# What you have to do
In the material below, find each line with the string "amount" and copy it.

# Data section
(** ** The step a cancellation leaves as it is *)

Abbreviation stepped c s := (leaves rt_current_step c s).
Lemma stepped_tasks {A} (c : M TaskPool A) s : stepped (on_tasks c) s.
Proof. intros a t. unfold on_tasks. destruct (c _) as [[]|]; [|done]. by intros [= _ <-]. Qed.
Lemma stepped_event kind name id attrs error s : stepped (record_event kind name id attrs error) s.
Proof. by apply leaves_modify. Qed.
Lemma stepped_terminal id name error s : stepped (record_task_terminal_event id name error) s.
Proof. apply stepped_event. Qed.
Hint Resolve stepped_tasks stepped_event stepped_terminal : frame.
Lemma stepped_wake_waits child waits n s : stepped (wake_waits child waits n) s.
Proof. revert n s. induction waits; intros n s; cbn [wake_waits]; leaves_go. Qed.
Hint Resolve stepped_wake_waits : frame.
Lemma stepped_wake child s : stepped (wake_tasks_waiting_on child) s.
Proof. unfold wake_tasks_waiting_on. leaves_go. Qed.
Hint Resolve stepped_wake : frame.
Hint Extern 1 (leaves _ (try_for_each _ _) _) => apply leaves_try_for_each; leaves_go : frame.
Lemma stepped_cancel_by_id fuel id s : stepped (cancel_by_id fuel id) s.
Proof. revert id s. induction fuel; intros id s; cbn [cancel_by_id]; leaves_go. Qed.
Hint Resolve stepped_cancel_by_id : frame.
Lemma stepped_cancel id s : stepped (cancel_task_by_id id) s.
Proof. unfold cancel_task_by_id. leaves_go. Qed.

==

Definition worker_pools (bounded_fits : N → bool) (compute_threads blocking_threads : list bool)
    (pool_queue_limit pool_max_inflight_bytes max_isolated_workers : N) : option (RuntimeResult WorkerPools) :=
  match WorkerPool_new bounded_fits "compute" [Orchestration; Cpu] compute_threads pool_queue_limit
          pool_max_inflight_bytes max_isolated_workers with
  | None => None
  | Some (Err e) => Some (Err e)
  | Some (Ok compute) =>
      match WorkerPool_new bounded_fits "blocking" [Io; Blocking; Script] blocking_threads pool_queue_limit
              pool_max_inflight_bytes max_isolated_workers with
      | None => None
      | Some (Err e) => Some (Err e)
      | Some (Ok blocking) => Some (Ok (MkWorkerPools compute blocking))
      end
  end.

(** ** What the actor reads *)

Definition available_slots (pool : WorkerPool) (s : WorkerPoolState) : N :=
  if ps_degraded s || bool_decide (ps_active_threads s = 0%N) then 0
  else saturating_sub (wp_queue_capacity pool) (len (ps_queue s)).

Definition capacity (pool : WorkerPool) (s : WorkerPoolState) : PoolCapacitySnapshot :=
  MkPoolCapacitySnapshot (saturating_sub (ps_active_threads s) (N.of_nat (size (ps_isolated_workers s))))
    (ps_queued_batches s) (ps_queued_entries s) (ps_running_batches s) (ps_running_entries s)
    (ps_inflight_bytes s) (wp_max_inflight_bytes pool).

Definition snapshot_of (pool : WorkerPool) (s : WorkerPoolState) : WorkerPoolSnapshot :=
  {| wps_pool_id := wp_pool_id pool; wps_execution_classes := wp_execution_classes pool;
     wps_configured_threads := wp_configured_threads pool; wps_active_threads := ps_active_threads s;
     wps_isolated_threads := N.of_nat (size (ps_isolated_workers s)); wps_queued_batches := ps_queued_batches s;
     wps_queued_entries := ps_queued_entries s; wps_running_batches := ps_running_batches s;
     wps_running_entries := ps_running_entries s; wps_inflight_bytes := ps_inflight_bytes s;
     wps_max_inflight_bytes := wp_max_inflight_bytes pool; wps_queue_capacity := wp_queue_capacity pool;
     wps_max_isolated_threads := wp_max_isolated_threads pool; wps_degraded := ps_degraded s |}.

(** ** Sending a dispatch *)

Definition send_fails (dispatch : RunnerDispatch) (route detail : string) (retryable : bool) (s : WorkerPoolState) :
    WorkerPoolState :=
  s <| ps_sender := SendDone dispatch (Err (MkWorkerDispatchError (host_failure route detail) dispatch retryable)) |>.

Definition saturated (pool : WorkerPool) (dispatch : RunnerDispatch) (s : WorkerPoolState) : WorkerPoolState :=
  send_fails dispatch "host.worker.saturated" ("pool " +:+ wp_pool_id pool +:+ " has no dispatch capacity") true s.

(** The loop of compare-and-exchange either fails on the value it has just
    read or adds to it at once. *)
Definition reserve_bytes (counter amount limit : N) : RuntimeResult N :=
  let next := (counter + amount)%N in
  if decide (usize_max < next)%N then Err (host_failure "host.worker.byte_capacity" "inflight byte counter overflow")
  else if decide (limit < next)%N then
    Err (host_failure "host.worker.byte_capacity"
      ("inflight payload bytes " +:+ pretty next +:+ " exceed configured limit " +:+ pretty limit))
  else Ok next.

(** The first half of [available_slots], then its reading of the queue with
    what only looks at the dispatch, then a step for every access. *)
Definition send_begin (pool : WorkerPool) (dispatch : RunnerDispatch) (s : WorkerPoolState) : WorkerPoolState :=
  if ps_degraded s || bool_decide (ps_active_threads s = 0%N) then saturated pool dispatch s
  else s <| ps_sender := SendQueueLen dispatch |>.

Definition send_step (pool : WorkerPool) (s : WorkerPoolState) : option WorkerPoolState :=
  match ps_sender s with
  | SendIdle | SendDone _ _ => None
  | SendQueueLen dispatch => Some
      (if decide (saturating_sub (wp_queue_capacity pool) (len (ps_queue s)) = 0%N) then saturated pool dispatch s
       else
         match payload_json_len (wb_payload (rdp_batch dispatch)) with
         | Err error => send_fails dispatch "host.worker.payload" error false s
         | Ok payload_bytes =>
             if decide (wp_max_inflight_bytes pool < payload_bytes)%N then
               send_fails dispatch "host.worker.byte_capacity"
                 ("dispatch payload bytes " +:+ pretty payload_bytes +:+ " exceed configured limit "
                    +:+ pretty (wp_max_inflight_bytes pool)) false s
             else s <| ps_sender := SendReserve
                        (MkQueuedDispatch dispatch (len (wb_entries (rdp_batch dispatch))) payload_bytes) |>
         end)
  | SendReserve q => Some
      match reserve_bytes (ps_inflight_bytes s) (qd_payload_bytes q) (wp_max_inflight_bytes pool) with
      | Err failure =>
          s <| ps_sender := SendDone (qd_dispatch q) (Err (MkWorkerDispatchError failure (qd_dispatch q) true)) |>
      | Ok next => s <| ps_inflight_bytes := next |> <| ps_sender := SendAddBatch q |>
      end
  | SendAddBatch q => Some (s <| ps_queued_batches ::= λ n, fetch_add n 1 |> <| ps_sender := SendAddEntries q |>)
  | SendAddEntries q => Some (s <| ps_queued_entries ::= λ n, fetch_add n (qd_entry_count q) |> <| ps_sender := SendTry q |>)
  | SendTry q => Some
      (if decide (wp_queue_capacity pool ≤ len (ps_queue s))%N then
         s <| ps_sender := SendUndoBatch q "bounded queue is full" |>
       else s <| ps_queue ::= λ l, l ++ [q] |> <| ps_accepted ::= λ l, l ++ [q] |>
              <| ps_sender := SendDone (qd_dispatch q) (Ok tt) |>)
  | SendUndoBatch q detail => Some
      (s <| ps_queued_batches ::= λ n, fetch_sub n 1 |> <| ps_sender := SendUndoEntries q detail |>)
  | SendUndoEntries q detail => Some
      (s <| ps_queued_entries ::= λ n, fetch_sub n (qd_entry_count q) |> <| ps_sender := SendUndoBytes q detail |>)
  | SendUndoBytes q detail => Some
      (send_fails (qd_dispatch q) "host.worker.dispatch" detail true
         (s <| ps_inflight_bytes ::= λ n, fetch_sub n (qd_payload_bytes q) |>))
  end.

# Completed exercise
Definition reserve_bytes (counter amount limit : N) : RuntimeResult N :=
  let next := (counter + amount)%N in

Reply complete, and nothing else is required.